----- Provided material -----
Lemma vchanged_trans v s1 s2 s3 :
  vchanged v s1 s2 -> vchanged v s2 s3 -> vchanged v s1 s3.
Proof.
  unfold vchanged.
  intros (A1 & A2 & A3 & A4 & A5 & A6 & A7 & A8 & A9)
         (B1 & B2 & B3 & B4 & B5 & B6 & B7 & B8 & B9).
  repeat split; try congruence.
  intros u Hu. rewrite B7, A7; auto.
Qed.

Lemma vchanged_set_lowlink v L s : vchanged v s (set_lowlink v L s).
Proof.
  unfold vchanged. simpl. repeat split; auto.
  - intros u Hu. now rewrite upd_other.
  - now rewrite upd_same.
  - now rewrite upd_same.
Qed.

Lemma vchanged_set_descendents v d s : vchanged v s (set_descendents v d s).
Proof.
  unfold vchanged. simpl. repeat split; auto.
  - intros u Hu. now rewrite upd_other.
  - now rewrite upd_same.
  - now rewrite upd_same.
Qed.

Lemma vchanged_index v s2 s3 u : vchanged v s2 s3 ->
  index (vinfos s3 u) = index (vinfos s2 u).
Proof.
  intros (_ & _ & _ & _ & _ & _ & H7 & H8 & _).
  destruct (Z.eq_dec u v) as [->|Hne]; [assumption|now rewrite H7].
Qed.

Lemma vchanged_onstack v s2 s3 u : vchanged v s2 s3 ->
  onstack (vinfos s3 u) = onstack (vinfos s2 u).
Proof.
  intros (_ & _ & _ & _ & _ & _ & H7 & _ & H9).
  destruct (Z.eq_dec u v) as [->|Hne]; [assumption|now rewrite H7].
Qed.

Lemma vchanged_visited v s2 s3 u : vchanged v s2 s3 ->
  (visited s3 u <-> visited s2 u).
Proof. intros H. unfold visited. now rewrite (vchanged_index v s2 s3 u H). Qed.

Lemma vchanged_stack_list v s2 s3 : vchanged v s2 s3 ->
  stack_list s3 = stack_list s2.
Proof.
  intros (_ & _ & _ & _ & H5 & H6 & _). unfold stack_list. now rewrite H5, H6.
Qed.

Lemma TInv_vchanged v s2 s3 :
  TInv g n b s2 -> visited s2 v -> vchanged v s2 s3 -> TInv g n b s3.
Proof.
  intros H Hv Hc. pose proof Hc as (H1 & H2 & H3 & H4 & H5 & H6 & H7 & H8 & H9).
  apply TInv_ext with (s := s2); auto.
  - eapply vchanged_stack_list; eauto.
  - intros u. eapply vchanged_index; eauto.
  - intros u. eapply vchanged_onstack; eauto.
  - intros u Hu. apply H7. intros ->. contradiction.
Qed.

Lemma Frame_vchanged s0 s2 s3 v :
  Frame n s0 s2 -> isnew n s0 v -> vchanged v s2 s3 -> Frame n s0 s3.
Proof.
  intros [F1 F2 F3 F4 F5] Hv Hc.
  pose proof Hc as (H1 & H2 & H3 & H4 & H5 & H6 & H7 & H8 & H9).
  constructor; rewrite ?H1, ?H2, ?H4; auto.
  - intros u Hu. rewrite H7; auto. intros ->. contradiction.
  - intros u Hu Hvis. rewrite (vchanged_index v s2 s3 u Hc).
    apply F5; auto. now apply (vchanged_visited v s2 s3 u Hc).
Qed.

Lemma Frame_trans s0 s1 s2 : Frame n s0 s1 -> Frame n s1 s2 -> Frame n s0 s2.
Proof.
  intros [F1 F2 F3 F4 F5] [G1 G2 G3 G4 G5]. constructor; try lia.
  - intros u Hu. rewrite G1, F1; auto.
    intros [Hr Hi]. rewrite F1 in Hi by auto. apply Hu. now split.
  - intros i Hi. rewrite G2, F2; auto. lia.
  - intros u Hu Hvis.
    destruct (Z.eq_dec (index (vinfos s1 u)) UNDEFINED) as [He|Hne].
    + assert (isnew n s1 u) by (destruct Hu; now split).
      specialize (G5 u H Hvis). lia.
    + assert (Hnn : ~ isnew n s1 u) by (intros [_ ?]; contradiction).
      rewrite (G1 u Hnn). apply F5; auto.
Qed.

Lemma Frame_visited s0 s u : Frame n s0 s -> visited s0 u -> visited s u.
Proof.
  intros F Hv. unfold visited. rewrite (fr_vinfo _ _ _ F); auto.
  intros [_ H]. contradiction.
Qed.

Lemma Frame_first s0 s : TInv g n b s0 -> TInv g n b s -> Frame n s0 s ->
  isFirstSCC s = true -> isFirstSCC s0 = true.
Proof.
  intros H0 H F Hf. apply (ti_first _ _ _ _ H) in Hf.
  apply (ti_first _ _ _ _ H0). pose proof (fr_cur _ _ _ F).
  pose proof (ti_cur _ _ _ _ H0). lia.
Qed.

(** Changing only [lowlink] and [descendents] of [v], with the same
    lowlink, keeps the core invariant. *)
Lemma SCore_vchanged v s0 done s s1 :
  SCore g n b v s0 done s -> vchanged v s s1 ->
  lowlink (vinfos s1 v) = lowlink (vinfos s v) ->
  SCore g n b v s0 done s1.
Proof.
  intros C Hc Hl. destruct C.
  pose proof Hc as (H1 & H2 & H3 & H4 & H5 & H6 & H7 & H8 & H9).
  assert (Hvis : visited s v).
  { unfold visited. rewrite sl_index0.
    pose proof (ti_base _ _ _ _ sl_inv1). unfold UNDEFINED. lia. }
  assert (Hidx := fun u => vchanged_index v s s1 u Hc).
  constructor; auto.
  - eapply TInv_vchanged; eauto.
  - eapply Frame_vchanged; eauto.
  - lia.
  - now rewrite Hidx.
  - rewrite (vchanged_stack_list v s s1 Hc). assumption.
  - destruct sl_low0 as [L1 L2]. split; rewrite Hl, Hidx; auto.
    destruct L2 as [L2|(x & Hx & L2)]; [now left|right].
    exists x. split; auto. now rewrite Hidx.
  - intros Hd. rewrite Hl, Hidx. auto.
  - intros u Hu Hne Hv. apply (vchanged_visited v s s1 u Hc) in Hv.
    destruct (sl_fin0 u Hu Hne Hv) as [Fd Fe]. split.
    + now rewrite H7.
    + intros w Hw. apply (vchanged_visited v s s1 w Hc). auto.
  - intros w Hw. destruct (sl_done0 w Hw). split; auto.
    now apply (vchanged_visited v s s1 w Hc).
  - rewrite H3. intros Hf. destruct (sl_first0 Hf) as [S1 S2]. split.
    + intros u w Hu Hne Hv He. rewrite Hl, Hidx. apply (S1 u w); auto.
      now apply (vchanged_visited v s s1 u Hc).
    + intros w Hw. rewrite Hl, Hidx. auto.
Qed.

Lemma isnew_back s0 s1 u : Frame n s0 s1 -> isnew n s1 u -> isnew n s0 u.
Proof.
  intros F [Hr Hi]. split; auto.
  destruct (Z.eq_dec (index (vinfos s0 u)) UNDEFINED) as [|Hne]; auto.
  rewrite (fr_vinfo _ _ _ F) in Hi; [contradiction|].
  intros [_ ?]. contradiction.
Qed.

Lemma SCore_visited v s0 done s : SCore g n b v s0 done s -> visited s v.
Proof.
  intros C. unfold visited. rewrite (sl_index _ _ _ _ _ _ _ C).
  pose proof (ti_base _ _ _ _ (sl_inv0 _ _ _ _ _ _ _ C)). unfold UNDEFINED. lia.
Qed.

(** A neighbour that has been reached before (lines 486-492). *)
Lemma SCore_old v s0 done s w s3 :
  SCore g n b v s0 done s -> 0 <= w < n -> visited s w -> vchanged v s s3 ->
  lowlink (vinfos s3 v) <= lowlink (vinfos s v) ->
  (lowlink (vinfos s3 v) = lowlink (vinfos s v) \/
   (onstack (vinfos s w) = true /\ lowlink (vinfos s3 v) = index (vinfos s w))) ->
  (onstack (vinfos s w) = true -> lowlink (vinfos s3 v) <= index (vinfos s w)) ->
  SCore g n b v s0 (done ++ [w]) s3.
Proof.
  intros C Hw Hvw Hc Hle Hcase Hon.
  pose proof (SCore_visited _ _ _ _ C) as Hvis.
  destruct C as [I0 I F Hnew Hvi Hix Hst Hlow Hnil Hfin Hdone Hfirst].
  pose proof Hc as (H1 & H2 & H3 & H4 & H5 & H6 & H7 & H8 & H9).
  assert (Hidx := fun u => vchanged_index v s s3 u Hc).
  destruct Hst as (A & HA & HAnew & HAnil).
  destruct Hlow as [L1 L2].
  constructor; auto.
  - eapply TInv_vchanged; eauto.
  - eapply Frame_vchanged; eauto.
  - lia.
  - now rewrite Hidx.
  - rewrite (vchanged_stack_list v s s3 Hc). exists A.
    split; [assumption|]. split; [assumption|].
    intros Hd. destruct done; discriminate.
  - split; [rewrite Hidx; lia|].
    destruct Hcase as [He|[Ho He]].
    + rewrite He, Hidx. destruct L2 as [L2|(x & Hx & L2)]; [now left|right].
      exists x. split; auto. now rewrite Hidx.
    + assert (Hin : In w (stack_list s)) by (apply (ti_stack_in _ _ _ _ I); auto).
      rewrite HA in Hin. apply in_app_or in Hin as [Hin|[->|Hin]].
      * pose proof (ti_sorted _ _ _ _ I) as Hs. rewrite HA in Hs.
        pose proof (StronglySorted_app_lt _ A (v :: stack_list s0) w v Hs Hin
                      (or_introl eq_refl)) as Hgt.
        simpl in Hgt. lia.
      * left. rewrite He, Hidx. reflexivity.
      * right. exists w. split; auto. now rewrite Hidx.
  - intros Hd. destruct done; discriminate.
  - intros u Hu Hne Hv. apply (vchanged_visited v s s3 u Hc) in Hv.
    destruct (Hfin u Hu Hne Hv) as [Fd Fe]. split.
    + now rewrite H7.
    + intros w' Hw'. apply (vchanged_visited v s s3 w' Hc). auto.
  - intros w' Hw'. apply in_app_or in Hw' as [Hw'|[<-|[]]].
    + destruct (Hdone w' Hw'). split; auto.
      now apply (vchanged_visited v s s3 w' Hc).
    + split; auto. now apply (vchanged_visited v s s3 w Hc).
  - rewrite H3. intros Hf. destruct (Hfirst Hf) as [S1 S2]. split.
    + intros u w' Hu Hne Hv He. rewrite Hidx.
      apply (vchanged_visited v s s3 u Hc) in Hv.
      specialize (S1 u w' Hu Hne Hv He). lia.
    + intros w' Hw'. rewrite Hidx. apply in_app_or in Hw' as [Hw'|[<-|[]]].
      * specialize (S2 w' Hw'). lia.
      * destruct (onstack (vinfos s w)) eqn:Ho; [auto|].
        exfalso. apply (ti_first _ _ _ _ I) in Hf.
        assert (Hex : exists i, 0 <= i < currentSCC s /\ inscc s i w)
          by (apply (ti_scc_part _ _ _ _ I); auto).
        destruct Hex as (i & Hi & _). lia.
Qed.

(** A neighbour reached for the first time: the recursive call and the
    lowlink update after it (lines 477-485). *)
Lemma SCore_child v s0 done s1 w s2 s3 :
  SCore g n b v s0 done s1 -> isnew n s1 w -> SPost g n b w s1 s2 ->
  vchanged v s2 s3 ->
  lowlink (vinfos s3 v) = Z.min (lowlink (vinfos s2 v)) (lowlink (vinfos s2 w)) ->
  SCore g n b v s0 (done ++ [w]) s3.
Proof.
  intros C Hw P Hc Hmin.
  pose proof (SCore_visited _ _ _ _ C) as Hvis1.
  destruct C as [I0 I F Hnew Hvi Hix Hst Hlow Hnil Hfin Hdone Hfirst].
  destruct P as [PI PF Pvi Pix Pst Plow Pfin Pfirst].
  pose proof Hc as (H1 & H2 & H3 & H4 & H5 & H6 & H7 & H8 & H9).
  assert (Hidx := fun u => vchanged_index v s2 s3 u Hc).
  destruct Hst as (A & HA & HAnew & HAnil).
  destruct Hlow as [L1 L2].
  destruct Pst as (A2 & HA2 & HA2new & _ & _).
  destruct Plow as [M1 M2].
  assert (Hnn : forall u, visited s1 u -> ~ isnew n s1 u).
  { intros u Hu [_ ?]. contradiction. }
  assert (Hv21 : vinfos s2 v = vinfos s1 v)
    by (apply (fr_vinfo _ _ _ PF); auto).
  assert (Hvis2 : visited s2 v) by (eapply Frame_visited; eauto).
  assert (Hiv : b <= index (vinfos s1 v) < vertex_index s1).
  { apply visited_index_lt; auto. destruct Hnew; auto. }
  assert (Hst0 : forall x, In x (stack_list s0) ->
             index (vinfos s3 x) = index (vinfos s1 x)).
  { intros x Hx. rewrite Hidx.
    destruct (stack_visited s0 x I0 Hx) as [Hxr Hxv].
    rewrite (fr_vinfo _ _ _ PF); auto.
    apply Hnn. eapply Frame_visited; eauto. }
  constructor; auto.
  - eapply TInv_vchanged; eauto.
  - apply Frame_vchanged with (s2 := s2) (v := v); auto.
    apply Frame_trans with (s1 := s1); auto.
  - pose proof (fr_vi _ _ _ PF). lia.
  - rewrite Hidx, Hv21. assumption.
  - rewrite (vchanged_stack_list v s2 s3 Hc), HA2, HA.
    exists (A2 ++ A). rewrite <- app_assoc. split; [reflexivity|]. split.
    + intros u Hu. apply in_app_or in Hu as [Hu|Hu]; [|apply HAnew; auto].
      destruct (HA2new u Hu) as [Hn He].
      split; [eapply isnew_back; eauto|]. split; [|assumption].
      intros ->. destruct Hn. contradiction.
    + intros Hd. destruct done; discriminate.
  - unfold low_ok. rewrite Hmin, Hidx, Hv21. split; [lia|].
    destruct (Z.min_spec (lowlink (vinfos s1 v)) (lowlink (vinfos s2 w)))
      as [[Hlt ->]|[Hge ->]].
    + destruct L2 as [L2|(x & Hx & L2)]; [now left|right].
      exists x. split; auto. rewrite Hst0; auto.
    + destruct (Z.eq_dec (lowlink (vinfos s2 w)) (lowlink (vinfos s1 v))) as [He|Hne].
      { rewrite He. destruct L2 as [L2|(x & Hx & L2)]; [now left|right].
        exists x. split; auto. rewrite Hst0; auto. }
      destruct M2 as [M2|(x & Hx & M2)].
      * rewrite Pix in M2. lia.
      * assert (Hx1 : index (vinfos s2 x) = index (vinfos s1 x)).
        { destruct (stack_visited s1 x I Hx) as [Hxr Hxv].
          rewrite (fr_vinfo _ _ _ PF); auto. }
        rewrite HA in Hx. apply in_app_or in Hx as [Hx|[<-|Hx]].
        -- pose proof (ti_sorted _ _ _ _ I) as Hs. rewrite HA in Hs.
           pose proof (StronglySorted_app_lt _ A (v :: stack_list s0) x v Hs Hx
                         (or_introl eq_refl)) as Hgt.
           simpl in Hgt. lia.
        -- lia.
        -- right. exists x. split; auto. rewrite Hst0; auto. lia.
  - intros Hd. destruct done; discriminate.
  - intros u Hu Hne Hv. apply (vchanged_visited v s2 s3 u Hc) in Hv.
    destruct (Z.eq_dec (index (vinfos s1 u)) UNDEFINED) as [He|Hn1].
    + assert (Hnew1 : isnew n s1 u) by (destruct Hu; split; auto).
      destruct (Pfin u Hnew1 Hv) as [Fd Fe]. split.
      * now rewrite H7.
      * intros w' Hw'. apply (vchanged_visited v s2 s3 w' Hc). auto.
    + destruct (Hfin u Hu Hne Hn1) as [Fd Fe]. split.
      * rewrite H7 by auto. rewrite (fr_vinfo _ _ _ PF); auto.
      * intros w' Hw'. apply (vchanged_visited v s2 s3 w' Hc).
        eapply Frame_visited; eauto.
  - intros w' Hw'. apply in_app_or in Hw' as [Hw'|[<-|[]]].
    + destruct (Hdone w' Hw'). split; auto.
      apply (vchanged_visited v s2 s3 w' Hc). eapply Frame_visited; eauto.
    + split; [apply Hw|]. apply (vchanged_visited v s2 s3 w Hc).
      unfold visited. rewrite Pix.
      pose proof (ti_base _ _ _ _ I). unfold UNDEFINED. lia.
  - rewrite H3. intros Hf.
    assert (Hf1 : isFirstSCC s1 = true) by (eapply Frame_first; eauto).
    destruct (Hfirst Hf1) as [S1 S2]. specialize (Pfirst Hf).
    rewrite Hmin, Hv21. split.
    + intros u w' Hu Hne Hv He. rewrite Hidx.
      apply (vchanged_visited v s2 s3 u Hc) in Hv.
      destruct (Z.eq_dec (index (vinfos s1 u)) UNDEFINED) as [Heq|Hn1].
      * assert (Hnew1 : isnew n s1 u) by (destruct Hu; split; auto).
        specialize (Pfirst u w' Hnew1 Hv He). lia.
      * specialize (S1 u w' Hu Hne Hn1 He).
        destruct (Hfin u Hu Hne Hn1) as [_ Fe].
        rewrite (fr_vinfo _ _ _ PF w'); auto. lia.
    + intros w' Hw'. rewrite Hidx. apply in_app_or in Hw' as [Hw'|[<-|[]]].
      * specialize (S2 w' Hw'). destruct (Hdone w' Hw') as [_ Hvw].
        rewrite (fr_vinfo _ _ _ PF w'); auto. lia.
      * lia.
Qed.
-----
» Task goal: Please make your reply exactly the lines from the one containing "destruct (Hfirst Hf1)" through the end of the entries above, and nothing more.

» Result below:
    destruct (Hfirst Hf1) as [S1 S2]. specialize (Pfirst Hf).
    rewrite Hmin, Hv21. split.
    + intros u w' Hu Hne Hv He. rewrite Hidx.
      apply (vchanged_visited v s2 s3 u Hc) in Hv.
      destruct (Z.eq_dec (index (vinfos s1 u)) UNDEFINED) as [Heq|Hn1].
      * assert (Hnew1 : isnew n s1 u) by (destruct Hu; split; auto).
        specialize (Pfirst u w' Hnew1 Hv He). lia.
      * specialize (S1 u w' Hu Hne Hn1 He).
        destruct (Hfin u Hu Hne Hn1) as [_ Fe].
        rewrite (fr_vinfo _ _ _ PF w'); auto. lia.
    + intros w' Hw'. rewrite Hidx. apply in_app_or in Hw' as [Hw'|[<-|[]]].
      * specialize (S2 w' Hw'). destruct (Hdone w' Hw') as [_ Hvw].
        rewrite (fr_vinfo _ _ _ PF w'); auto. lia.
      * lia.
Qed.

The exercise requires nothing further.